Article

Budgeting for the Retired
June 13 , 2013

Retired people face money challenges that working folks don't. People on a fixed budget look at spending and investing differently than those still on the job. People who still have a paycheck coming in can usually find a way to pay for extra, unexpected expenses. For the retired, sudden expenses can be more difficult to cope with. 

Once you're retired, it is important for you to stick to your budget. This may be hard for some people to do especially when your bank account tells you there's Rs 20, 00,000 stacked up in there. But you mustn't forget that this money has to last the rest of your life - which could be 10, 20, even 30 years. So, while it's okay to splurge on some extra vacations or shopping sprees, remember to exercise some restraint, too.

As a retiree your income could be from a combination of return on investments, interest on savings or annuities, unless you take up a part time or full time career. Be sure you keep your spending in check even when your investments are doing well. You'll be tempted to forego your budget if an investment starts out-performing your expectations, but remember that it could start declining just as quickly. By setting and sticking to a modest budget, you'll take proactive steps towards ensuring that your money will be there when you need it.

A budget should include all monthly expenses. You can either track your spending by hand or use budget tracking software. Think of your budget as the mechanism that expresses your life priorities. Allow at least 5 percent in extra funds for unexpected expenses. If you don't know your expenses, you can get a rough idea by writing down the cost of everything you buy for a month. Retirement may not mean lessened expenses. You may not have commuting costs, but you may find increased costs in other areas, such as medical expenses. Take inflation into account. If you are going to retire for at least 20 years, money at the end of that time frame will not be worth as much. Prepare for at least 3 percent inflation for every year of retirement.

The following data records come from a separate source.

Lemma serve_loop_os_error_witness :
  fst (run serve_loop_breaks) = Exited 1
  /\ exists pre,
       snd (run serve_loop_breaks)
       = pre ++ [EvServeForever (script_dir serve_loop_breaks); EvServerClose]
             ++ (if errno_in_use (Some 5) then port_in_use_message
                 else [EvPrint ("Server error: "
                                  +:+ "[Errno 5] Input/output error")]).
Proof.
  apply (serve_loop_os_error serve_loop_breaks (Some 5)
           "[Errno 5] Input/output error");
    first [reflexivity | discriminate].
Defined.

(** X4.  The browser is asked at most once, only after the socket was bound,
    and for the URL of the very address that was bound. *)
Theorem browser_gets_bound_address (w : world) :
  browser_urls (snd (run w))
  = (if returned (os_chdir w (script_dir w))
        && returned (TCPServer_init w HOST PORT)
     then map url_of (bound_addresses (snd (run w)))
     else [])
  /\ (length (browser_urls (snd (run w))) <= 1)%nat.
Proof.
  rewrite run_run_cases. unfold run_cases, serve_phase, top_level.
  destruct (os_chdir w (script_dir w)) as [[]|e0]; [|split; cbn; [reflexivity|lia]].
  destruct (TCPServer_init w HOST PORT) as [[]|[errno msg| |c msg]];
    try destruct (errno_in_use errno);
    try (split; cbn; [reflexivity|lia]).
  cbn zeta.
  destruct (webbrowser_open w server_url) as [b|[errno msg| |c msg]];
    cbn [isinstance_Exception];
    destruct (serve_forever_raises w) as [[errno' msg'| |c' msg']|];
    try destruct (errno_in_use errno');
    split; cbn; first [reflexivity | lia].
Qed.

(** X5.  A run that ends by [sys.exit] ends with status 0 or 1, and with
    status 1 exactly when the directory was changed and an [OSError] reached
    the outer [try]. *)
Theorem exit_status_one_exactly (w : world) :
  (forall c, fst (run w) = Exited c -> c = 0 \/ c = 1)
  /\ (fst (run w) = Exited 1
      <-> os_chdir w (script_dir w) = Ret tt /\ os_error_reached w).
Proof.
  rewrite run_run_cases. unfold run_cases, serve_phase, top_level,
    os_error_reached.
  destruct (os_chdir w (script_dir w)) as [[]|e0].
  2:{ split; [discriminate|]. split; [discriminate|]. intros [H _].
      discriminate H. }
  destruct (TCPServer_init w HOST PORT) as [[]|[errno msg| |c msg]].
  2:{ destruct (errno_in_use errno); cbn [fst];
        (split; [intros c0 [= <-]; auto|]);
        (split; [intros _; split; [reflexivity|]; left; eauto|reflexivity]). }
  2:{ cbn [fst]. split; [intros c0 [= <-]; auto|].
      split; [discriminate|].
      intros [_ [(errno & msg & H)|(H & _)]]; discriminate H. }
  2:{ cbn [fst]. split; [discriminate|]. split; [discriminate|].
      intros [_ [(errno & msg0 & H)|(H & _)]]; discriminate H. }
  cbn zeta.
  assert (Hserve : forall t,
             (forall c, fst (serve_phase w t) = Exited c -> c = 0 \/ c = 1)
             /\ (fst (serve_phase w t) = Exited 1
                 <-> exists errno msg,
                       serve_forever_raises w = Some (OSError errno msg))).
  { intros t. unfold serve_phase, top_level.
    destruct (serve_forever_raises w) as [[errno msg| |c msg]|];
      try destruct (errno_in_use errno); cbn [fst];
      (split; [first [discriminate | intros c0 [= <-]; auto]|]);
      (split; [first [discriminate | eauto]|]);
      first [ reflexivity
            | intros (errno0 & msg0 & H); discriminate H ]. }
  fold (serve_phase w (startup_trace w ++ announce_trace w)).
  destruct (webbrowser_open w server_url) as [b|[errno msg| |c msg]];
    cbn [isinstance_Exception].
  - fold (serve_phase w (startup_trace w ++ announce_trace w)).
    destruct (Hserve (startup_trace w ++ announce_trace w)) as [H1 H2].
    split; [exact H1|]. rewrite H2. split.
    + intros H. split; [reflexivity|]. right.
      split; [reflexivity|]. split; [discriminate|exact H].
    + intros [_ [(errno & msg & H)|(_ & _ & H)]]; [discriminate H|exact H].
  - fold (serve_phase w ((startup_trace w ++ announce_trace w)
                           ++ browser_warning)).
    destruct (Hserve ((startup_trace w ++ announce_trace w)
                        ++ browser_warning)) as [H1 H2].
    split; [exact H1|]. rewrite H2. split.
    + intros H. split; [reflexivity|]. right.
      split; [reflexivity|]. split; [discriminate|exact H].
    + intros [_ [(errno0 & msg0 & H)|(_ & _ & H)]]; [discriminate H|exact H].
  - cbn [fst]. split; [intros c0 [= <-]; auto|]. split; [discriminate|].
    intros [_ [(errno0 & msg0 & H)|(_ & H & _)]];
      [discriminate H|contradiction].
  - fold (serve_phase w ((startup_trace w ++ announce_trace w)
                           ++ browser_warning)).
    destruct (Hserve ((startup_trace w ++ announce_trace w)
                        ++ browser_warning)) as [H1 H2].
    split; [exact H1|]. rewrite H2. split.
    + intros H. split; [reflexivity|]. right.
      split; [reflexivity|]. split; [discriminate|exact H].
    + intros [_ [(errno0 & msg0 & H)|(_ & _ & H)]]; [discriminate H|exact H].
Qed.

Lemma serve_phase_served (w : world) (t : list event) :
  served (snd (serve_phase w t)) = true.
Proof.
  destruct (serve_phase_trace w t) as [post ->].
  induction t as [|ev t IH]; [reflexivity|].
  destruct ev; cbn; first [reflexivity | exact IH].
Qed.

(** X6.  The serve loop is entered exactly when the directory was changed,
    the socket was bound and the browser call did not raise a
    [KeyboardInterrupt]; the process then keeps serving exactly when nothing
    is raised out of the loop. *)
Theorem serve_loop_reached_exactly (w : world) :
  (served (snd (run w)) = true
   <-> os_chdir w (script_dir w) = Ret tt
       /\ TCPServer_init w HOST PORT = Ret tt
       /\ webbrowser_open w server_url <> Raise KeyboardInterrupt)
  /\ (fst (run w) = Serving
      <-> served (snd (run w)) = true /\ serve_forever_raises w = None).
Proof.
  assert (Hout : forall t,
             fst (serve_phase w t) = Serving <-> serve_forever_raises w = None).
  { intros t. unfold serve_phase, top_level.
    destruct (serve_forever_raises w) as [[errno msg| |c msg]|];
      try destruct (errno_in_use errno); cbn [fst];
      split; first [discriminate | reflexivity]. }
  rewrite run_run_cases. unfold run_cases.
  destruct (os_chdir w (script_dir w)) as [[]|e0].
  2:{ cbn. split; split; try discriminate.
      - intros [H _]. discriminate H.
      - intros [H _]. discriminate H. }
  destruct (TCPServer_init w HOST PORT) as [[]|e1].
  2:{ assert (Hs : served (snd (top_level e1
                     (startup_trace w ++ [EvBind HOST PORT (script_dir w)])))
                   = false).
      { destruct e1 as [errno msg| |c msg]; cbn [top_level];
          try destruct (errno_in_use errno); reflexivity. }
      assert (Ho : fst (top_level e1
                     (startup_trace w ++ [EvBind HOST PORT (script_dir w)]))
                   <> Serving).
      { destruct e1 as [errno msg| |c msg]; cbn [top_level];
          try destruct (errno_in_use errno); discriminate. }
      rewrite Hs. split; split; try discriminate; try contradiction.
      - intros (_ & H & _). discriminate H.
      - intros [H _]. discriminate H. }
  cbn zeta.
  destruct (webbrowser_open w server_url) as [b|[errno msg| |c msg]];
    cbn [isinstance_Exception]; try rewrite serve_phase_served;
    try rewrite Hout.
  - split; split; try tauto.
    intros _. repeat split; discriminate.
  - split; split; try tauto.
    intros _. repeat split; discriminate.
  - cbn. split; split; try discriminate.
    + intros (_ & _ & H). contradiction.
    + intros [H _]. discriminate H.
  - split; split; try tauto.
    intros _. repeat split; discriminate.
Qed.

Travel-related expenses decrease in a year or two (maybe lesser or more for some people) after retirement when you've visited grandchildren far away and some tourist places you always wanted to visit. Eventually the novelty of traveling and spending extra money begins to wane and people want to spend more time at home. Other expenses may go up, like if you decide it's time to redecorate a room in your house - especially if you're spending more time there. Again, watch your rupees carefully. If you have an idea to redecorate or remodel, work out the details before you start anything. Get estimates for a specific amount of work and stick to that plan only. Once a remodeling project is started, it's tempting to do "just one more thing", and then "just one more". Before you know it, you're thousands of rupees (or 10s of thousands) over your budget.

There will be times when your planning and budgeting won't work. There is no need to get upset about situations that are beyond your control. Do your best to figure out how to budget for the next surprise. Recognize that you might need to find a part-time or weekend job to bring in some extra money.